This is an action in equity brought by a wife against her husband for support while living apart from him for justifiable cause. Judgment was for the plaintiff. The defendant confines his brief to two claims: that the plaintiff is barred of recovery because of her refusal to return to him after numerous requests and that she is also barred because of an expressed intention never to return to him.
While the assignments of error attack the finding, this is sustained by the evidence and proper inference therefrom and from other facts found. The facts are these: The parties intermarried November 18, 1908. They raised three children, who are now married. From the date of the marriage to May, 1937, the defendant adequately supported the plaintiff. During that time, however, he was ill-tempered, quarrels were frequent and upon two occasions the defendant assaulted the plaintiff and inflicted bodily injury.
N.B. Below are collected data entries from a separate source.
(* ===== verification/ReplyCacheTheorems.v ===== *)
(** * The duplicate request cache at work

    A server whose threads run requests through [nfsd_dispatch] while the shrinker
    prunes the cache, as a transition system with a log of what happened to each key.
    The log follows the life of an entry: run, dropped while running, kept, answered
    from the cache, gone.  Retransmissions get the reply of the first run. *)

From S2P Require Import Prelude RbTree Xdr XdrBuf WaitQueue RpcMsg ReplyCache ReplyCacheInv ReplyCacheOps.
From stdpp Require Import list gmap sorting.
#[local] Open Scope Z_scope.

Lemma csum_ext csum rq rq' : rq_mem rq = rq_mem rq' -> rq_arg rq = rq_arg rq' -> nfsd_cache_csum csum rq = nfsd_cache_csum csum rq'.
Proof. intros E1 E2. unfold nfsd_cache_csum. by rewrite E1, E2. Qed.

#[local] Opaque nfsd_cache_csum.

(** ** The life of an entry *)

Inductive event := E_run (k : drc_key) | E_drop (k : drc_key) | E_keep (k : drc_key) (b : list byte) | E_reply (k : drc_key) (b : list byte)
  | E_gone (k : drc_key) | E_bare (k : drc_key).
Inductive phase := Busy | Held (b : list byte).

#[export] Instance sockaddr_eq_dec : EqDecision sockaddr.
Proof. solve_decision. Defined.
#[export] Instance drc_key_eq_dec : EqDecision drc_key.
Proof. solve_decision. Defined.

(** What the cache has for a key after a log, newest event first. *)
Fixpoint status (l : list event) (k : drc_key) : option phase :=
  match l with
  | [] => None
  | E_run k' :: l => if decide (k = k') then Some Busy else status l k
  | E_keep k' b :: l => if decide (k = k') then Some (Held b) else status l k
  | E_gone k' :: l => if decide (k = k') then None else status l k
  | _ :: l => status l k
  end.

(** A call is run for a key only when the cache has nothing for it; a duplicate is
    dropped only while the first is running, and answered only with the reply kept.
    [E_bare] is a run without an entry. *)
Fixpoint legal (l : list event) : Prop :=
  match l with
  | [] => True
  | e :: l =>
      legal l /\
      match e with
      | E_run k => status l k = None
      | E_drop k => status l k = Some Busy
      | E_keep k _ => status l k = Some Busy
      | E_reply k b => status l k = Some (Held b)
      | E_gone k => status l k <> None
      | E_bare _ => True
      end
  end.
On May 12,1937, during an altercation over bread-cutting, the defendant seized a bread knife, brandished it, assaulted, struck and injured the plaintiff. She then left him and because of fear of her life and bodily injury has not and will not return to him, although the defendant on numerous occasions has asked her to do so. The defendant claimed that his efforts to effect a reconciliation were made in good faith, but the trial court found this not to be so. The plaintiff was and is in poor health and requires medical care and hospitalization. She is suffering from an inguinal hernia, a dropped womb, varicose veins and a gall bladder disturbance. From the date of the last assault she has *411been afraid to venture upon the streets alone at night because of the fear of her husband.
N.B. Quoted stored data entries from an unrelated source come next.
(** The whole header, in a head that has room for it. *)
Lemma rpc_encode_header_head clnt t x :
  enc_ok x -> es_iov x = Some IovHead -> es_p x mod 4 = 0 -> cl_nodelen clnt = zlen (cl_nodename clnt) -> zlen (cl_nodename clnt) <= UNX_MAXNODENAME ->
  es_p x + zlen (call_header clnt t) <= es_end x ->
  rpc_encode_header from_kuid_munged from_kgid_munged clnt t x = (0, t, put_here x (zlen (call_header clnt t)) (call_header clnt t)).
Proof.
  intros [Hb Hph] Hi H4 Hnl Hn Hf. rewrite Hi in Hph. destruct (ok_head _ _ Hb) as (? & ? & ?). destruct Hph as (Hs & ? & ? & ? & ? & Hp & Hend & _).
  unfold call_header in *. rewrite zlen_app in *. change (zlen (words [tk_xid t; rpc_call; RPC_VERSION; cl_prog clnt; cl_vers clnt; tk_p_proc t])) with 24 in *.
  pose proof (zlen_nonneg (cred_bytes (cl_nodename clnt) (tk_cred t))).
  unfold rpc_encode_header. rewrite <- (head_with_0 x Hi) at 1. change (Z.shiftl RPC_CALLHDRSIZE 2) with 24. rewrite reserve_head_with by (done || lia).
  rewrite store_head_with, Z.add_0_r, Z.add_0_l. rewrite (head_with_put x _ _ Hi).
  set (y := put_here x 24 _).
  assert (rpcauth_marshcred from_kuid_munged from_kgid_munged clnt (tk_cred t) y =
    Some (put_here y (zlen (cred_bytes (cl_nodename clnt) (tk_cred t))) (cred_bytes (cl_nodename clnt) (tk_cred t)))) as ->.
  { assert (es_p y = es_p x + 24) as Ey by done. assert (es_end y = es_end x) as Ee by done. assert (es_iov y = Some IovHead) as Eiy by done.
    assert (zlen (m_lin (es_mem y)) = zlen (m_lin (es_mem x))) as El.
    { unfold y, put_here, es_loc. rewrite Hi. cbn. apply zlen_zwrite; [lia|]. change (zlen (words _)) with 24. lia. }
    destruct (tk_cred t) as [|uid gid gi]; cbn [rpcauth_marshcred].
    - rewrite zlen_cred_bytes in *. by rewrite nul_marshal_head by (done || lia).
    - apply unx_marshal_head; try done; try lia. rewrite Ey. zlia. }
  f_equal. unfold y. apply put_here_twice; try done; lia.
Qed.
Lemma zlen_call_header_mod clnt t : zlen (call_header clnt t) mod 4 = 0.
Proof.
  unfold call_header. rewrite zlen_app, zlen_cred_bytes. autorewrite with nfs_len. pose proof (align4_mod (zlen (cl_nodename clnt))). destruct (tk_cred t); [done|]. zlia.
Qed.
The law is well stated in Delaware County v. Mercer, 2 Clark (Pa.) 75, 78, note, 6 A. L. R. 54, where the court said: “It is generally true, that where a husband, after a separation, offers in good faith to receive his wife, and expresses his willingness to maintain her if she will come home and do her duty, the Court will not . . . devote his property to her support without his consent. But this rests in the discretion of the Court; and it ought to be convinced not only that the offer is made in sincerity, but that from the character and conduct of the man, there is a reasonable probability that it will be faithfully adhered to. Under certain circumstances, such an offer would be a mockery, as where the husband ... is, from ungovernable passions . . . dangerous. To compel a wife to trust herself to such a protection as this, would, as was justly remarked in analogous cases ... ‘be cruel in the highest degree to unfortunate married women.’ ”
In Belden v. Belden, 82 Conn. 611, 612, 74 Atl. 896, a statutory action for support, we held that a proffer of support at his home made by a husband who had caused his wife to leave him by conduct that made her life unendurable was not one which the law countenanced or recognized as a bar to such an action.
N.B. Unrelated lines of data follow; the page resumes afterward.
Lemma inline_short s n : xi_wf s -> 0 <= n < 2 ^ 32 -> zlen (xi_rest s) < n -> exists s', xdr_inline_decode n s = (None, s') /\ xi_wf s'.
Proof.
  intros W Hn Hs. destruct (xdr_inline_decode n s) as [r s'] eqn:E. destruct (xi_inline_sound s n r s' W Hn E) as [W' H]. exists s'.
  destruct r as [bs|]; [|done]. exfalso. destruct H as (-> & Hl & _). autorewrite with nfs_len in Hl. pose proof (zlen_nonneg (xi_rest s)). lia.
Qed.

(** What the task becomes: the sizes learnt from the verifier, an error, another try. *)
Definition seen_verf (t : call_task) : call_task :=
  match tk_cred t with null_cred => t | unix_cred _ _ _ => t <| tk_auth := mk_rpc_auth (au_cslack (tk_auth t)) 2 2 2 |> end.
Definition fails_with (e : Z) (t : call_task) : Z * call_task :=
  (e, t <| tk_rpc_status := e |> <| tk_status := e |> <| tk_act := rpc_exit_task |>).
Definition sends_again (t : call_task) : Z * call_task := (- EAGAIN, t <| tk_garb_retry := tk_garb_retry t - 1 |> <| tk_act := call_encode |>).
Definition tries_again (e : Z) (t : call_task) : Z * call_task :=
  let t := t <| rpcgarbage := rpcgarbage t + 1 |> in if tk_garb_retry t =? 0 then fails_with e t else sends_again t.

Definition refused (stat : Z) (t : call_task) : Z * call_task :=
  if bool_decide (stat ∈ [2; 4; 13; 14]) then
    let t := t <| cr_uptodate := false |> in
    if tk_cred_retry t =? 0 then fails_with (- EACCES) t else (- EKEYREJECTED, t <| tk_cred_retry := tk_cred_retry t - 1 |>)
  else if bool_decide (stat ∈ [1; 3]) then if tk_garb_retry t =? 0 then fails_with (- EACCES) t else sends_again t
  else if bool_decide (stat = 5) then fails_with (- EACCES) t
  else tries_again (- EIO) t.

Definition means (a : rpc_answer) (t : call_task) : Z * call_task :=
  match a with
  | Success _ => (0, seen_verf t)
  | Status stat =>
      if stat =? 1 then fails_with (- EPFNOSUPPORT) (seen_verf t)
      else if stat =? 2 then fails_with (- EPROTONOSUPPORT) (seen_verf t)
      else if stat =? 3 then fails_with (- EOPNOTSUPP) (seen_verf t)
      else tries_again (- EIO) (seen_verf t)
  | Prog_mismatch _ _ => fails_with (- EPROTONOSUPPORT) (seen_verf t)
  | Rpc_mismatch => fails_with (- EPROTONOSUPPORT) t
  | Auth_error stat => refused (u32 stat) t
  | Garbage_more _ => tries_again (- EIO) (seen_verf t)
  | Short_cred => tries_again (- EIO) t
  end.

(** The words the client looks at before the results. *)
Definition answer_head (xid : Z) (a : rpc_answer) : list byte := ztake 24 (answer_bytes xid a).

Lemma out_garbage_means e t (s : S) : out_garbage e t s = (fst (tries_again e t), snd (tries_again e t), s).
Proof. unfold out_garbage, tries_again, out_err, fails_with, sends_again. cbn -[Z.eqb]. by destruct (tk_garb_retry t =? 0). Qed.

Lemma refused_means stat t (s : S) : auth_refused stat t s = (fst (refused stat t), snd (refused stat t), s).
Proof.
  unfold auth_refused, refused, out_unparsable. rewrite out_garbage_means.
  destruct (decide (stat ∈ [2; 4; 13; 14])) as [H|H].
  - rewrite bool_decide_true by done. assert (((stat =? 2) || (stat =? 4) || (stat =? 13) || (stat =? 14))%bool = true) as E.
    { repeat (apply elem_of_cons in H as [->|H]; [done|]). by apply elem_of_nil in H. }
    change ((stat =? rpc_autherr_rejectedcred) || (stat =? rpc_autherr_rejectedverf) || (stat =? rpcsec_gsserr_credproblem) || (stat =? rpcsec_gsserr_ctxproblem))
      with ((stat =? 2) || (stat =? 4) || (stat =? 13) || (stat =? 14))%bool. rewrite E. unfold rpcauth_invalcred, out_err, fails_with. cbn -[Z.eqb]. by destruct (tk_cred_retry t =? 0).
  - rewrite bool_decide_false by done. rewrite !not_elem_of_cons in H. destruct H as (N2 & N4 & N13 & N14 & _).
    unfold rpc_autherr_rejectedcred, rpc_autherr_rejectedverf, rpcsec_gsserr_credproblem, rpcsec_gsserr_ctxproblem. rewrite !(proj2 (Z.eqb_neq _ _)) by done. cbn [orb].
    destruct (decide (stat ∈ [1; 3])) as [H|H].
    + rewrite bool_decide_true by done. assert ((stat =? rpc_autherr_badcred) || (stat =? rpc_autherr_badverf) = true) as ->.
      { repeat (apply elem_of_cons in H as [->|H]; [done|]). by apply elem_of_nil in H. } unfold out_err, fails_with, sends_again. by destruct (tk_garb_retry t =? 0).
    + rewrite bool_decide_false by done. rewrite !not_elem_of_cons in H. destruct H as (N1 & N3 & _). unfold rpc_autherr_badcred, rpc_autherr_badverf, rpc_autherr_tooweak.
      rewrite (proj2 (Z.eqb_neq stat 1)), (proj2 (Z.eqb_neq stat 3)) by done. cbn [orb]. destruct (Z.eqb_spec stat 5).
      * rewrite bool_decide_true by done. done.
      * by rewrite bool_decide_false by done.
Qed.

Lemma checkverf_at t s w r : in_stream s (words [RPC_AUTH_NULL; 0] ++ w) r -> exists s', rpcauth_checkverf t s = (0, seen_verf t, s') /\ in_stream s' w r.
Proof.
  intros I. destruct (inline_at s _ w r 8 I eq_refl eq_refl) as (s1 & E1 & I1). unfold rpcauth_checkverf, seen_verf, nul_validate, unx_validate, inline_or.
  destruct (tk_cred t) as [|uid gid gi].
  - unfold dbind. change (2 * 4) with 8. rewrite E1. exists s1. done.
  - destruct (inline_at s1 [] w r 0 I1 eq_refl eq_refl) as (s2 & E2 & I2). unfold dbind. change (2 * 4) with 8. rewrite E1. cbv beta iota zeta.
    change (be32_to_cpu (zdrop 4 (words [RPC_AUTH_NULL; 0]))) with 0. change (be32_to_cpu (words [RPC_AUTH_NULL; 0])) with 0. cbn -[xdr_inline_decode]. rewrite E2. exists s2. done.
Qed.

(** The first three words of a reply. *)
Lemma decode_start len t s xid stat w r : Z.land len 3 = 0 -> stat = 0 \/ stat = 1 -> in_stream s (words [xid; rpc_reply; stat] ++ w) r ->
  exists s1, in_stream s1 w r /\
    rpc_decode_header len t s =
      if stat =? 0 then
        let '(error, t, s) := rpcauth_checkverf t s1 in
        if negb (error =? 0) then out_garbage error t s
        else match xdr_inline_decode 4 s with
             | (None, s) => out_unparsable t s
             | (Some p, s) =>
                 let stat := be32_to_cpu p in
                 if stat =? rpc_success then (0, t, s)
                 else if stat =? rpc_prog_unavail then out_err (- EPFNOSUPPORT) t s
                 else if stat =? rpc_prog_mismatch then out_err (- EPROTONOSUPPORT) t s
                 else if stat =? rpc_proc_unavail then out_err (- EOPNOTSUPP) t s
                 else if (stat =? rpc_garbage_args) || (stat =? rpc_system_err) then out_garbage (- EIO) t s
                 else out_unparsable t s
             end
      else out_msg_denied t s1.
Proof.
  intros Hl Hs I. destruct (inline_at s _ _ r 12 I eq_refl eq_refl) as (s1 & E1 & I1). exists s1. split; [done|].
  unfold rpc_decode_header. rewrite Hl. change (negb (0 =? 0)) with false. change (3 * 4) with 12. rewrite E1. by destruct Hs as [->| ->].
Qed.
The defendant relies upon our statement in Campbell v. Campbell, 110 Conn. 277, 279, 149 Atl. 80, that, “in order to justify a wife in leaving her husband, there must be such improper conduct on his part as would defeat the essential purposes of the marriage relation or the circumstances must be such that she has good reason to believe that cohabitation cannot longer be continued with due regard to her health, or safety, or that the conditions of her marital life have become intolerable; nor can she defend against a *412charge of desertion, whatever be her reasons for leaving, if her absenting herself be accompanied by an intent finally to sever the marriage relationship in fact, so as to amount to an extra legal divorcement. . . . The broad ruling of the court precluded the defendant from showing any situation which might justify her refusal to cohabit with her husband and it was therefore erroneous.” That action was brought by a husband to obtain a divorce for desertion and the wife defended on the ground that his conduct toward her had been such as to justify her leaving him. A necessary element in a cause of divorce for desertion is an intention on the part of the absenting party not to resume cohabitation; Dow v. Dow, 97 Conn. 488, 490, 117 Atl. 507; and our statement in the Campbell case was an application of the same principle in the case of a wife defending an action for a divorce for desertion on the ground that she was justified in leaving her husband. The principle has no application to an action for support by a wife who' is living apart from her husband for justifiable reasons. The basis of this action is that the husband, bound to support his wife, has so conducted himself that she cannot properly be held to be under a duty to receive that support as an incident of cohabitation with him, and hence is entitled to it while living apart from him. Smith v. Smith, 114 Conn. 575, 159 Atl. 489; Hein v. Hein, 127 Conn. 503, 18 Atl. (2d) 374. In a cause of action for support, the intention of the wife is at most only incidentally involved and so long as she is justified in living apart from him she is entitled to his support.
There is no error.
In this opinion the other judges concurred.